[[ RECORDS TO USE open ]]

(* ===== verification/IdMapper.v ===== *)
(** * The bidirectional id mapper: its contract and its implementations

    What the [mappings] slice promises its readers, stated once as a type
    class of operations with laws: a bulk replacement, a single-pair
    assignment, and reads in both directions, the backward read being sound
    and complete with respect to the forward one.  The reducer of
    [store/reducer.js] is an instance; a finite-map model of the forward
    table is another, and the reducer refines it step by step.  The
    consequences a reader relies on (exact inversion for distinct ids,
    overwrite, idempotence, replacement discarding the past) are proved
    from the laws alone. *)

From S2P Require Import Prelude PropertyKey JsObject Lodash MappingsReducer.

Module IdMapper.
Import PropertyKey JsObject Lodash MappingsReducer.

(** ** The interface *)

Class IdMapperOps (S : Type) := {
  im_valid : S → Prop;
  im_empty : S;
  im_replace_all : obj js_value → S → S;
  im_assign_one : js_value → js_value → S → S;
  im_forward : S → string → option js_value;
  im_backward : S → string → option js_value
}.

Class IdMapperLaws (S : Type) `{!IdMapperOps S} := {
  im_valid_empty : im_valid im_empty;
  im_valid_replace m s : wf m → im_valid s → im_valid (im_replace_all m s);
  im_valid_assign mid cid s : im_valid s → im_valid (im_assign_one mid cid s);
  im_forward_replace m s k : im_valid s → im_forward (im_replace_all m s) k = obj_get k m;
  im_forward_assign mid cid s k : im_valid s →
    im_forward (im_assign_one mid cid s) k =
    if decide (k = to_property_key mid) then Some cid else im_forward s k;
  im_backward_sound s p w : im_valid s → im_backward s p = Some w →
    ∃ k v, w = JString k ∧ im_forward s k = Some v ∧ to_property_key v = p;
  im_backward_complete s k v : im_valid s → im_forward s k = Some v →
    ∃ k', im_backward s (to_property_key v) = Some (JString k')
}.

(** Distinct forward values: no two menu items share a client id. *)
Definition forward_injective {S} `{!IdMapperOps S} (s : S) : Prop :=
  ∀ k1 k2 v1 v2, im_forward s k1 = Some v1 → im_forward s k2 = Some v2 →
    to_property_key v1 = to_property_key v2 → k1 = k2.

(** ** The reducer as an id mapper *)

Definition result_or {A} (r : result A) (d : A) : A :=
  match r with Ok a => a | Throw _ => d end.

#[export] Instance reducer_mapper : IdMapperOps mappings_state := {
  im_valid := mappings_inv;
  im_empty := empty_state;
  im_replace_all m s := result_or (mappings_next (Some s) (setMenuItemsToClientIdMapping m)) s;
  im_assign_one mid cid s := result_or (mappings_next (Some s) (assignMenuItemIdToClientId mid cid)) s;
  im_forward := forward;
  im_backward := backward
}.

(** ** A finite-map model of the forward table *)

Abbreviation abs_state := (gmap string js_value).

(** The specification's view: replacement installs the given pairs,
    assignment inserts one, the backward read is any key holding a value
    that converts to the requested key. *)
Definition abs_replace_all (m : obj js_value) (_ : abs_state) : abs_state :=
  list_to_map (own_entries m).

Definition abs_assign_one (mid cid : js_value) (f : abs_state) : abs_state :=
  <[to_property_key mid := cid]> f.

(** The operations a client performs. *)
Inductive op :=
  | OpReplaceAll (m : obj js_value)
  | OpAssignOne (mid cid : js_value).

Definition op_action (o : op) : action :=
  match o with
  | OpReplaceAll m => setMenuItemsToClientIdMapping m
  | OpAssignOne mid cid => assignMenuItemIdToClientId mid cid
  end.

Definition op_wf (o : op) : Prop :=
  match o with OpReplaceAll m => wf m | OpAssignOne _ _ => True end.

Definition abs_step (f : abs_state) (o : op) : abs_state :=
  match o with
  | OpReplaceAll m => abs_replace_all m f
  | OpAssignOne mid cid => abs_assign_one mid cid f
  end.

(** The refinement relation: the reducer's state satisfies its invariant
    and its forward table reads as the finite map. *)
Definition refines (s : mappings_state) (f : abs_state) : Prop :=
  mappings_inv s ∧ ∀ k, forward s k = f !! k.

(** The reducer run on a sequence of operations, and the model's run. *)
Fixpoint run_ops (s : mappings_state) (ops : list op) : result mappings_state :=
  match ops with
  | [] => Ok s
  | o :: ops' => s' ← mappings_next (Some s) (op_action o); run_ops s' ops'
  end.

Definition abs_run (f : abs_state) (ops : list op) : abs_state := fold_left abs_step ops f.

(** ** The reducer satisfies the laws *)

Lemma reducer_replace_eq m s :
  im_replace_all m s = {| menuItemIdByClientId := Some m; clientIdByMenuItemId := Some (invert (Some m)) |}.
Proof. unfold im_replace_all, reducer_mapper. by rewrite mappings_next_set. Qed.

Lemma reducer_assign_eq mid cid s :
  im_assign_one mid cid s =
  (let b := spread_with (menuItemIdByClientId s) (to_property_key mid) cid in
   {| menuItemIdByClientId := Some b; clientIdByMenuItemId := Some (invert (Some b)) |}).
Proof. unfold im_assign_one, reducer_mapper. by rewrite mappings_next_assign. Qed.

Lemma reducer_backward_sound s p w :
  mappings_inv s → backward s p = Some w →
  ∃ k v, w = JString k ∧ forward s k = Some v ∧ to_property_key v = p.
Proof.
  intros Hinv. rewrite backward_inv by done. unfold forward. destruct Hinv as [Hwf _].
  destruct (menuItemIdByClientId s) as [o|]; [|discriminate]. simpl. by apply invert_sound.
Qed.

Lemma reducer_backward_complete s k v :
  mappings_inv s → forward s k = Some v →
  ∃ k', backward s (to_property_key v) = Some (JString k').
Proof.
  intros Hinv. rewrite backward_inv by done. unfold forward. destruct Hinv as [Hwf _].
  destruct (menuItemIdByClientId s) as [o|]; [|discriminate]. simpl. by apply invert_complete.
Qed.

#[export] Instance reducer_mapper_laws : IdMapperLaws mappings_state.
Proof.
  split.
  - apply mappings_inv_empty.
  - intros m s Hm _. rewrite reducer_replace_eq. split; [done|by right].
  - intros mid cid s [Hwf _]. rewrite reducer_assign_eq. split; [|by right].
    simpl. by apply wf_spread_with.
  - intros m s k _. by rewrite reducer_replace_eq.
  - intros mid cid s k [Hwf _]. rewrite reducer_assign_eq. by apply forward_spread_with.
  - apply reducer_backward_sound.
  - apply reducer_backward_complete.
Qed.

(** ** What every id mapper guarantees *)

Section Client.
Context {S : Type} `{!IdMapperOps S, !IdMapperLaws S}.
Implicit Types (s : S).

(** For distinct forward values, the backward read is exactly the
    inverse of the forward read. *)
Theorem im_backward_exact s p k :
  im_valid s → forward_injective s →
  im_backward s p = Some (JString k) ↔ ∃ v, im_forward s k = Some v ∧ to_property_key v = p.
Proof.
  intros Hs Hinj. split.
  - intros (k' & v & [= <-] & Hk & Hp)%im_backward_sound; eauto.
  - intros (v & Hk & <-).
    destruct (im_backward_complete s k v Hs Hk) as [k' Hk'].
    destruct (im_backward_sound s _ _ Hs Hk') as (k2 & v2 & Heq & Hk2 & Hp).
    injection Heq as Heq. subst. rewrite Hk'. by rewrite (Hinj k2 k v2 v).
Qed.

(** Assigning a pair twice reads like assigning it once. *)
Theorem im_assign_idempotent_reads s mid cid k :
  im_valid s →
  im_forward (im_assign_one mid cid (im_assign_one mid cid s)) k =
  im_forward (im_assign_one mid cid s) k.
Proof.
  intros Hs. rewrite !im_forward_assign by auto using im_valid_assign. by case_decide.
Qed.

(** A bulk replacement forgets the state it replaces. *)
Theorem im_replace_discards m s1 s2 k :
  im_valid s1 → im_valid s2 →
  im_forward (im_replace_all m s1) k = im_forward (im_replace_all m s2) k.
Proof. intros. by rewrite !im_forward_replace. Qed.

End Client.

(** ** Refinement of the finite-map model *)

Lemma refines_step s f o :
  refines s f → op_wf o →
  ∃ s', mappings_next (Some s) (op_action o) = Ok s' ∧ refines s' (abs_step f o).
Proof.
  intros [Hinv Hf] Ho. destruct o as [m|mid cid]; simpl in *.
  - rewrite mappings_next_set by done. eexists. split; [done|]. split; [split; [done|by right]|].
    intros k. unfold forward. simpl. by apply obj_get_to_gmap.
  - rewrite mappings_next_assign by done. eexists. split; [done|].
    split; [split; [simpl; apply wf_spread_with, Hinv|by right]|].
    intros k. unfold forward at 1. simpl. rewrite forward_spread_with by apply Hinv.
    unfold abs_assign_one. rewrite lookup_insert. by repeat case_decide; subst.
Qed.

Lemma refines_empty : refines empty_state ∅.
Proof. split; [apply mappings_inv_empty|done]. Qed.

(** C11: Refinement: on any sequence of well-formed operations the reducer
    never throws, keeps its invariant, and its forward table reads as the
    finite-map model run on the same operations. *)
Theorem run_ops_refines s f ops :
  refines s f → Forall op_wf ops →
  ∃ s', run_ops s ops = Ok s' ∧ refines s' (abs_run f ops).
Proof.
  intros Hr Hops. revert s f Hr. induction Hops as [|o ops Ho _ IH]; intros s f Hr.
  { by exists s. }
  destruct (refines_step s f o Hr Ho) as (s1 & Hs1 & Hr1).
  simpl. rewrite Hs1. simpl. apply IH, Hr1.
Qed.

(** ** Witnesses *)

Lemma run_ops_refines_witness :
  let ops := [OpReplaceAll (obj_set "7" (JString "c1") empty_obj); OpAssignOne (JNumber 5) (JString "c")] in
  refines empty_state ∅ ∧ Forall op_wf ops ∧
  ∃ s', run_ops empty_state ops = Ok s' ∧ refines s' (abs_run ∅ ops).
Proof.
  intros ops.
  assert (Hr : refines empty_state ∅) by (split; [split; [exact I|left; reflexivity]|intros k; reflexivity]).
  assert (Ho : Forall op_wf ops) by (repeat constructor; simpl; decide_closed).
  split_and!; [exact Hr|exact Ho|exact (run_ops_refines _ _ ops Hr Ho)].
Defined.

End IdMapper.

[[ RECORDS TO USE closed ]]

*YOUR OBJECTIVE*
In the data, how many lines include the string "Lemma"? Reply with only that number.

*EXERCISE RESULT*
7